Per-monitor defaults. Each detected monitor gets its own combo on the Layouts page so you can assign a different starting layout per screen.

Default keyboard shortcuts

Shortcut Action
Super+Space Toggle the picker
Super+Left Snap focused window to left half
Super+Right Snap focused window to right half
Super+Up Snap focused window to top half
Super+Down Snap focused window to bottom half
Super+Alt+Left Snap focused window top-left
Super+Alt+Right Snap focused window top-right
Super+Shift+Left Snap focused window bottom-left
Super+Shift+Right Snap focused window bottom-right
Super+Control+Space Cycle layouts on the focused window's monitor
Super+Control+Arrow Move focused window to a neighboring zone
Super+Control+[ / Super+Control+] Move focused window to previous / next zone
Escape Close the picker

The schema also defines empty direct-zone bindings (move-window-zone-1 through -9) which you can assign through dconf-editor or gsettings if you want jump-to-zone shortcuts.

Built-in layouts

  • grid-1x1 – full screen
  • grid-2x2 – four-zone grid
  • grid-3x3 – nine-zone grid
  • half-split – left/right halves
  • half-horizontal – top/bottom halves
  • quarters – four equal quarters
  • thirds-vertical, thirds-horizontal
  • left-focus, right-focus, top-focus, bottom-focus, center-focus
  • triple-columns, triple-rows

Default on first run is grid-2x2.

Development

The extension source is in snapkit@watkinslabs/. Useful targets:

make install          # Install into ~/.local/share/gnome-shell/extensions
make enable           # Enable the extension
make reload           # Reinstall, disable, then enable
make dev              # Run a sandboxed nested GNOME Shell Wayland session
make launch           # Alias for make dev
make restart          # Restart GNOME Shell (X11 only)
make compile-schemas  # Compile GSettings schemas
make clean            # Remove build artifacts

make dev is the safe way to iterate. It stages the extension into an isolated XDG_DATA_HOME under build/dev-home/ (your live install is never overwritten mid-edit), launches a nested gnome-shell, and patches the nested session bus's activation environment so the prefs window opens inside the nested compositor instead of escaping to your real desktop.
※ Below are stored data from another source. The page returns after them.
(** * PeriodicTable: isotope data, lookup routes and layout geometry

    A shallow embedding of
    - [server/data/elements.ts]  ([buildQuarks], [buildIsotope], the
      Carbon and Fluorine entries of [elements]),
    - the Express routes [GET /api/elements/:symbol] and
      [GET /api/elements/:symbol/isotopes/:isotopeId],
    - the geometry computed by the React components [BohrModelView],
      [IsotopeVisualizer], [renderNucleusSwarm], [ParticleMist] and
      [buildParticleDescriptors],
    - [pickPalette] with its palette table, and the state of the
      [PeriodicTable] component with its event handlers.

    Numbers.  A JavaScript [number] that the code only ever uses as an
    integer (array lengths and indices, particle counts, pixel sizes built
    from them with [+], [-], [*], [Math.min], [Math.max]) is a [Z].  The
    others (everything downstream of a [/], of a decimal literal or of
    [Math.PI]) are exact rationals [Qc]: rounding of IEEE doubles is
    abstracted.  Exact rationals have no [Infinity] or [NaN], so the one
    operation that can leave them, a division by zero, is made explicit:
    [a /? b] is [None] when [b = 0].  A layout function that is proved to
    return [Some _] on every input therefore never evaluates such a
    division.

    Rendering.  A JSX node is represented by the numbers that its [style]
    attribute is built from; class names, React keys and the CSS text
    around the numbers are not modelled.

    Arrays.  [Array.from({ length: n })] is the list of its [n] indices
    ([seqZ 0 n], empty for [n <= 0]); the engine's limit on array lengths
    is not modelled. *)

From Stdlib Require Import ZArith QArith Qcanon Lia Ascii String.
From stdpp Require Import base option list numbers strings pretty.
Definition ascii_of_Z (n : Z) : ascii := ascii_of_N (Z.to_N n).

(** [b.decode("ascii")] on bytes that are known to be ASCII. *)
Definition decode_ascii (b : bytes) : string :=
  string_of_list_ascii (map ascii_of_Z b).

(** ** SHA-256 (FIPS 180-4), on 32-bit words held in [Z] *)

Module Sha256.

Definition modulus : Z := 4294967296.
Definition wrap (x : Z) : Z := x mod modulus.
Definition add32 (x y : Z) : Z := wrap (x + y).

Definition rotr (n x : Z) : Z :=
  Z.lor (Z.shiftr x n) (wrap (Z.shiftl x (32 - n))).
Definition shr (n x : Z) : Z := Z.shiftr x n.
Definition not32 (x : Z) : Z := Z.lxor x (modulus - 1).

Definition ch (x y z : Z) : Z := Z.lxor (Z.land x y) (Z.land (not32 x) z).
Definition maj (x y z : Z) : Z :=
  Z.lxor (Z.lxor (Z.land x y) (Z.land x z)) (Z.land y z).
Definition big_sigma0 (x : Z) : Z :=
  Z.lxor (Z.lxor (rotr 2 x) (rotr 13 x)) (rotr 22 x).
Definition big_sigma1 (x : Z) : Z :=
  Z.lxor (Z.lxor (rotr 6 x) (rotr 11 x)) (rotr 25 x).
Definition small_sigma0 (x : Z) : Z :=
  Z.lxor (Z.lxor (rotr 7 x) (rotr 18 x)) (shr 3 x).
Definition small_sigma1 (x : Z) : Z :=
  Z.lxor (Z.lxor (rotr 17 x) (rotr 19 x)) (shr 10 x).

(** Round constants: the fractional parts of the cube roots of the first
    sixty-four primes. *)
Definition round_constants : list Z :=
  [ 1116352408; 1899447441; 3049323471; 3921009573; 961987163; 1508970993;
    2453635748; 2870763221; 3624381080; 310598401; 607225278; 1426881987;
    1925078388; 2162078206; 2614888103; 3248222580; 3835390401; 4022224774;
    264347078; 604807628; 770255983; 1249150122; 1555081692; 1996064986;
    2554220882; 2821834349; 2952996808; 3210313671; 3336571891; 3584528711;
    113926993; 338241895; 666307205; 773529912; 1294757372; 1396182291;
    1695183700; 1986661051; 2177026350; 2456956037; 2730485921; 2820302411;
    3259730800; 3345764771; 3516065817; 3600352804; 4094571909; 275423344;
    430227734; 506948616; 659060556; 883997877; 958139571; 1322822218;
    1537002063; 1747873779; 1955562222; 2024104815; 2227730452; 2361852424;
    2428436474; 2756734187; 3204031479; 3329325298 ].

Definition initial_hash : list Z :=
  [ 1779033703; 3144134277; 1013904242; 2773480762;
    1359893119; 2600822924; 528734635; 1541459225 ].

(** Big-endian bytes of a word of [n] bytes. *)
Fixpoint be_bytes (n : nat) (x : Z) : bytes :=
  match n with
  | O => []
  | S m => (Z.shiftr x (8 * Z.of_nat m)) mod 256 :: be_bytes m x
  end.

Definition pad (msg : bytes) : bytes :=
  let len := Z.of_nat (length msg) in
  msg ++ 128 :: repeat 0 (Z.to_nat ((55 - len) mod 64)) ++ be_bytes 8 (8 * len).

Fixpoint words_of (fuel : nat) (b : bytes) : list Z :=
  match fuel, b with
  | S f, b0 :: b1 :: b2 :: b3 :: rest =>
      (Z.shiftl b0 24 + Z.shiftl b1 16 + Z.shiftl b2 8 + b3) :: words_of f rest
  | _, _ => []
  end.

Fixpoint blocks_of (fuel : nat) (ws : list Z) : list (list Z) :=
  match fuel, ws with
  | S f, _ :: _ => take 16 ws :: blocks_of f (drop 16 ws)
  | _, _ => []
  end.

(** The message schedule, newest word first while it is built. *)
Fixpoint extend (n : nat) (rev_w : list Z) : list Z :=
  match n with
  | O => rev_w
  | S m =>
      let at_back k := nth k rev_w 0 in
      let next :=
        add32 (add32 (small_sigma1 (at_back 1%nat)) (at_back 6%nat))
              (add32 (small_sigma0 (at_back 14%nat)) (at_back 15%nat)) in
      extend m (next :: rev_w)
  end.

Definition schedule (block : list Z) : list Z :=
  rev (extend 48 (rev block)).

Record regs := Regs { ra : Z; rb : Z; rc : Z; rd : Z;
                      re : Z; rf : Z; rg : Z; rh : Z }.

Definition round (r : regs) (kw : Z * Z) : regs :=
  let t1 := add32 (add32 (add32 (rh r) (big_sigma1 (re r)))
                         (add32 (ch (re r) (rf r) (rg r)) (fst kw))) (snd kw) in
  let t2 := add32 (big_sigma0 (ra r)) (maj (ra r) (rb r) (rc r)) in
  Regs (add32 t1 t2) (ra r) (rb r) (rc r) (add32 (rd r) t1) (re r) (rf r) (rg r).

Definition regs_of (h : list Z) : regs :=
  Regs (nth 0 h 0) (nth 1 h 0) (nth 2 h 0) (nth 3 h 0)
       (nth 4 h 0) (nth 5 h 0) (nth 6 h 0) (nth 7 h 0).

Definition compress (h : list Z) (block : list Z) : list Z :=
  let r := fold_left round (combine round_constants (schedule block)) (regs_of h) in
  zip_with add32 h [ra r; rb r; rc r; rd r; re r; rf r; rg r; rh r].

Definition digest (msg : bytes) : bytes :=
  let padded := pad msg in
  let ws := words_of (length padded) padded in
  let h := fold_left compress (blocks_of (length ws) ws) initial_hash in
  concat (map (be_bytes 4) h).

End Sha256.

(** ** HMAC (RFC 2104) with SHA-256: [hmac.new(key, msg, hashlib.sha256).digest()] *)

Definition hmac_sha256 (key msg : bytes) : bytes :=
  let k0 := if Nat.ltb 64 (length key) then Sha256.digest key else key in
  let block := k0 ++ repeat 0 (64 - length k0) in
  let inner := map (Z.lxor 54) block in
  let outer := map (Z.lxor 92) block in
  Sha256.digest (outer ++ Sha256.digest (inner ++ msg)).

(** ** Base64 (RFC 4648), the standard alphabet with padding: [base64.b64encode] *)

Definition b64_alphabet : string :=
  "ABCDEFGHIJKLMNOPQRSTUVWXYZabcdefghijklmnopqrstuvwxyz0123456789+/".

Definition b64_char (i : Z) : ascii :=
  match String.get (Z.to_nat i) b64_alphabet with
  | Some c => c
  | None => "="%char
  end.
The nested-shell resolution defaults to 2000x900. Override per run:

make dev DEV_RESOLUTION=1920x1080

To mirror other host-installed extensions into the dev sandbox (useful for testing alongside dash-to-dock, dash-to-panel, etc.):

make dev DEV_EXTRA_EXTENSIONS="dash-to-dock@micxgx.gmail.com"

For runtime logs:

journalctl --user -f /usr/bin/gnome-shell | grep -i snapkit

Building a release zip

make build

The package is written to build/snapkit@watkinslabs.v<version>.shell-extension.zip, laid out the way extensions.gnome.org expects.
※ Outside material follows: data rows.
Lemma at_most_one_live_socket_witness :
  1%nat = 1%nat
  /\ ws (this (exec XWS.forceReconnect (connected_world 0 (fun _ => Returns))))
     = Some 1%nat.
Proof.
  apply (at_most_one_live_socket
           (exec XWS.forceReconnect (connected_world 0 (fun _ => Returns)))
           1 1 CONNECTING CONNECTING).
  - apply (reachable_step (connected_world 0 (fun _ => Returns)) call_forceReconnect).
    + apply (reachable_step (exec XWS.connect (kiosk 0 (fun _ => Returns)))
                            (open_event 0)).
      * apply (reachable_step (kiosk 0 (fun _ => Returns)) call_connect).
        -- apply reachable_boot.
        -- reflexivity.
      * vm_compute. reflexivity.
    + reflexivity.
  - reflexivity.
  - left. reflexivity.
  - reflexivity.
  - left. reflexivity.
Defined.

(** ** What schedules a retry *)

Ltac quiet_leaf :=
  idtac;
  match goal with
  | |- forall w, _ -> _ =>
      let w := fresh in let l := fresh in let H := fresh in let F := fresh in
      intros w (l & H & F);
      first
        [ exists l; split; [exact H | exact F]
        | eexists (l ++ [_]); split;
          [ unfold output in *; cbn; cbn in H; rewrite H; rewrite <- app_assoc; reflexivity
          | apply Forall_app; split; [exact F | repeat constructor; intros []] ] ]
  end.

Lemma quiet_emitted (w w' : World) :
  quiet_since (output w) w' -> ~ Exists schedules_timeout (emitted w w').
Proof.
  intros (l & H & F) Hex. unfold emitted, output in *.
  rewrite H, drop_app_length in Hex.
  apply Exists_exists in Hex as (e & Hin & He).
  rewrite Forall_forall in F. exact (F e Hin He).
Qed.

Lemma quiet_start (w : World) : quiet_since (output w) w.
Proof. exists []. split; [symmetry; apply app_nil_r | constructor]. Qed.

Lemma handlers_keep_quiet (t0 : list Effect) :
  keeps (quiet_since t0) XWS.disconnect
  /\ keeps (quiet_since t0) XWS.handleOpen
  /\ keeps (quiet_since t0) XWS.handleError
  /\ keeps (quiet_since t0) XWS.heartbeatTick
  /\ (forall ev, keeps (quiet_since t0) (XWS.handleMessage ev))
  /\ (forall why, keeps (quiet_since t0) (XWS.handleClose (mkCloseEvent 1000 why)))
  /\ (forall m, keeps (quiet_since t0) (XWS.send m)).
Proof.
  split_all; intros;
    try (unfold XWS.handleClose; cbn [code reason Z.eqb Pos.eqb negb]);
    keeps_by quiet_leaf.
Qed.

Lemma connect_schedules_nothing (w : World) :
  WebSocket_accepts (env w) (connect_url w) = true ->
  ~ Exists schedules_timeout (emitted w (exec XWS.connect w))
  /\ ~ Exists schedules_timeout (emitted w (exec XWS.forceReconnect w)).
Proof.
  intros Hu.
  destruct (XWS.agent_not_configured (agentId (this w))) eqn:Ha;
    destruct_world w; unfold_monad_in Ha; unfold_monad_in Hu;
    unfold XWS.forceReconnect, XWS.connect, XWS.buildUrl; split;
    destruct retry as [t|]; unfold_monad; rewrite Ha; unfold_monad;
    try (norm_output; no_such_effect);
    (destruct sock as [s|];
     [ destruct (socks !! s) as [[]|] eqn:Es | ]);
    unfold_monad; rewrite Hu; unfold_monad; norm_output; no_such_effect.
Qed.

(** X7.  The close event is the sole trigger of retries: as long as the
    [WebSocket] constructor accepts the client's URL, a turn of the event
    loop schedules a retry timer only if it delivers a close event whose
    code is not 1000.  Error events, messages, heartbeat ticks, timers
    firing and the calls [connect], [disconnect], [forceReconnect] and
    [send] never do. *)
Theorem only_abnormal_close_schedules_retry (e : Event) (w w' : World) :
  WebSocket_accepts (env w) (connect_url w) = true ->
  step e w = Some w' ->
  Exists schedules_timeout (emitted w w') ->
  exists s event, e = close_event s event /\ code event <> 1000%Z.
Proof.
  intros Hu Hs Hex.
  destruct (handlers_keep_quiet (output w)) as (Hd & Ho & He & Hh & Hm & Hcl & Hsd).
  destruct e; cbn [step] in Hs;
    repeat match type of Hs with
           | context [match ?x with _ => _ end] => destruct x eqn:?
           end;
    try discriminate; injection Hs as <-;
    try (exists sock, event; split; [reflexivity|];
         intros Hc; destruct event as [c why]; cbn [code] in Hc; subst c;
         exfalso; revert Hex; apply quiet_emitted;
         apply (Hcl why (set_socket_state sock CLOSED w)), (quiet_start w));
    exfalso; revert Hex.
  - apply quiet_emitted. exact (Ho (set_socket_state sock OPEN w) (quiet_start w)).
  - apply quiet_emitted. exact (Hm event w (quiet_start w)).
  - apply quiet_emitted. exact (Hm event w (quiet_start w)).
  - apply quiet_emitted. exact (He w (quiet_start w)).
  - apply quiet_emitted. exact (He w (quiet_start w)).
  - apply quiet_emitted. exact (He w (quiet_start w)).
  - exact (proj1 (connect_schedules_nothing (expire_timeout id w) Hu)).
  - apply quiet_emitted. exact (Hh w (quiet_start w)).
  - exact (proj1 (connect_schedules_nothing w Hu)).
  - apply quiet_emitted. exact (Hd w (quiet_start w)).
  - exact (proj2 (connect_schedules_nothing w Hu)).
  - apply quiet_emitted. exact (Hsd message w (quiet_start w)).
Qed.

Lemma only_abnormal_close_schedules_retry_witness :
  exists s event,
    close_event 0 (mkCloseEvent 1006 "") = close_event s event
    /\ code event <> 1000%Z.
Proof.
  apply (only_abnormal_close_schedules_retry
           (close_event 0 (mkCloseEvent 1006 ""))
           (connected_world (1 # 2) (fun _ => Returns))
           (exec (XWS.handleClose (mkCloseEvent 1006 ""))
                 (set_socket_state 0 CLOSED (connected_world (1 # 2) (fun _ => Returns))))).
  - reflexivity.
  - vm_compute. reflexivity.
  - vm_compute. exists_effect.
Defined.

(** ** Acknowledgments *)



(** ** The retry cycle *)





(** * Configuration, storage and pairing *)

(** ** The socket URL *)

(** The default URL of the constructor is what the [WS_URL] getter yields
    for the configured backend. *)
Lemma CONFIG_WS_URL_is_getter : XWS.CONFIG_WS_URL = Config.WS_URL Config.BACKEND_URL.
Proof. reflexivity. Qed.

Lemma prefix_app_false (p q s : string) :
  String.prefix p s = false -> String.prefix (p +:+ q) s = false.
Proof.
  revert s. induction p as [|a p IH]; intros s H.
  - destruct s; discriminate H.
  - destruct s as [|b s]; [reflexivity|].
    change (String a p +:+ q) with (String a (p +:+ q)).
    cbn [String.prefix] in *.
    destruct (Ascii.ascii_dec a b); [apply IH, H | reflexivity].
Qed.

Lemma prefix_app_self (p s : string) : String.prefix p (p +:+ s) = true.
Proof.
  induction p as [|a p IH].
  - destruct s; reflexivity.
  - change (String a p +:+ s) with (String a (p +:+ s)). cbn [String.prefix].
    destruct (Ascii.ascii_dec a a); [exact IH | congruence].
Qed.

Lemma string_drop_app (p s : string) :
  Config.string_drop (String.length p) (p +:+ s) = s.
Proof.
  induction p as [|a p IH]; [reflexivity|].
  change (String a p +:+ s) with (String a (p +:+ s)). exact IH.
Qed.

(** X10.  The [WS_URL] getter maps an [https://] backend to a [wss://]
    socket URL and an [http://] backend to a [ws://] one, on the same host
    with the path [/ws/devices]; a backend URL without either scheme is
    taken as the host of a [ws://] URL. *)
Theorem WS_URL_follows_backend_scheme (host : string) :
  Config.WS_URL ("https://" +:+ host) = "wss://" +:+ host +:+ "/ws/devices"
  /\ Config.WS_URL ("http://" +:+ host) = "ws://" +:+ host +:+ "/ws/devices"
  /\ (String.prefix "http" host = false ->
      Config.WS_URL host = "ws://" +:+ host +:+ "/ws/devices").
Proof.
  unfold Config.WS_URL, Config.startsWith, Config.strip_http_scheme.
  split; [|split].
  - change ("https://" +:+ host) with ("https" +:+ "://" +:+ host) at 1.
    rewrite prefix_app_self, prefix_app_self.
    pose proof (string_drop_app "https://" host) as Hd.
    cbn [String.length] in Hd. rewrite Hd. reflexivity.
  - assert (H1 : String.prefix "https" ("http://" +:+ host) = false) by reflexivity.
    assert (H2 : String.prefix "https://" ("http://" +:+ host) = false) by reflexivity.
    rewrite H1, H2.
    rewrite prefix_app_self.
    pose proof (string_drop_app "http://" host) as Hd.
    cbn [String.length] in Hd. rewrite Hd. reflexivity.
  - intros Hp.
    pose proof (prefix_app_false "http" "s" host Hp) as H1.
    pose proof (prefix_app_false "http" "s://" host Hp) as H2.
    pose proof (prefix_app_false "http" "://" host Hp) as H3.
    change ("http" +:+ "s") with "https" in H1.
    change ("http" +:+ "s://") with "https://" in H2.
    change ("http" +:+ "://") with "http://" in H3.
    rewrite H1, H2, H3. reflexivity.
Qed.

Lemma WS_URL_follows_backend_scheme_witness :
  Config.WS_URL "localhost:8000" = "ws://localhost:8000/ws/devices".
Proof.
  apply (WS_URL_follows_backend_scheme "localhost:8000"). reflexivity.
Defined.

(** ** The stored agent id *)

(** X11.  With a working [localStorage], [setAgentId] followed by
    [getAgentId] returns the id and [isPaired] holds; after [clearAgentId]
    no id is stored and [isPaired] fails.  Neither function touches any
    other key. *)
Theorem agent_id_round_trip (p : Page) (a : string) :
  storage_blocked p = false -> storage_full p = false ->
  fst (Config.getAgentId (Config.setAgentId a p)) = Some a
  /\ fst (Config.isPaired (Config.setAgentId a p)) = true
  /\ fst (Config.getAgentId (Config.clearAgentId (Config.setAgentId a p))) = None
  /\ fst (Config.isPaired (Config.clearAgentId p)) = false
  /\ (forall k, k <> Config.STORAGE_KEY_AGENT_ID ->
      storage (Config.setAgentId a p) !! k = storage p !! k
      /\ storage (Config.clearAgentId p) !! k = storage p !! k).
Proof.
  intros Hb Hf.
  unfold Config.isPaired, Config.getAgentId, Config.setAgentId, Config.clearAgentId,
    getItem, setItem, removeItem.
  cbn. rewrite Hb, Hf. cbn. rewrite Hb. cbn. rewrite Hb. cbn.
  rewrite lookup_insert_eq, !lookup_delete_eq. split_all; try reflexivity.
  intros k Hk. rewrite lookup_insert_ne, lookup_delete_ne by congruence.
  split; reflexivity.
Qed.

Lemma agent_id_round_trip_witness :
  fst (Config.getAgentId (Config.setAgentId "pi-abc" (blank_page 0 0 NetworkFailure)))
  = Some "pi-abc".
Proof.
  apply (agent_id_round_trip (blank_page 0 0 NetworkFailure) "pi-abc"); reflexivity.
Defined.

(** X12.  When access to [localStorage] throws, the agent-id functions
    swallow the error: [getAgentId] yields [null], so the device counts as
    not paired, and [setAgentId] and [clearAgentId] change nothing; when
    only writes are refused, [setAgentId] leaves the stored id as it
    was. *)
Theorem agent_id_storage_failures (p : Page) (a : string) :
  (storage_blocked p = true ->
   fst (Config.getAgentId p) = None
   /\ fst (Config.isPaired p) = false
   /\ storage (Config.setAgentId a p) = storage p
   /\ storage (Config.clearAgentId p) = storage p)
  /\ (storage_full p = true ->
      storage (Config.setAgentId a p) = storage p
      /\ fst (Config.getAgentId (Config.setAgentId a p)) = fst (Config.getAgentId p)).
Proof.
  unfold Config.isPaired, Config.getAgentId, Config.setAgentId, Config.clearAgentId,
    getItem, setItem, removeItem.
  split; intros H.
  - rewrite H. cbn. split_all; reflexivity.
  - rewrite H, orb_true_r. cbn. split; [reflexivity|].
    destruct (storage_blocked p); reflexivity.
Qed.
To bump the version and build in one step:

make release

Project layout

  • extension.js and prefs.js are the GNOME Shell entry points (shell process and prefs process respectively).
  • src/core/ — shared infrastructure: event bus, service container, component manager, logger.
  • src/app/ — wiring: dependency graph, component lifecycle, event subscriptions, GSettings lifecycle, the SafeSettings wrapper that schema-checks every read/write so a stale schema can't crash the shell.
  • src/btree/ — layout validation, BTree resolution, built-in layout registration, divider override storage.
  • src/state/ — extension state machine and per-monitor layout state.
  • src/tiling/ — monitor and window tracking, snap geometry, divider sync.
  • src/interaction/ — edge triggers, drag detection, keyboard shortcuts, interaction state machine.
  • src/overlay/baseOverlay plus the snapPreviewOverlay that highlights the target zone during a drag.
  • src/ui/ — the layout picker bar.
  • src/prefs-ui/ — the Adw layout editor that runs in the prefs process.
  • schemas/ — GSettings schema (compiled to gschemas.compiled on install).
  • scripts/dev-launch.sh — the nested-shell launcher used by make dev.

The make test and make validate targets are wired in the Makefile but the corresponding tests/ directory and scripts/validate.mjs are not in this checkout.

Supported GNOME Shell versions

45, 46, 47, 48.

Author

Chris Watkins chris@watkinslabs.com

About

Gnome Extension that adds a Windows 11 style Snap Panel for Linux, with customization.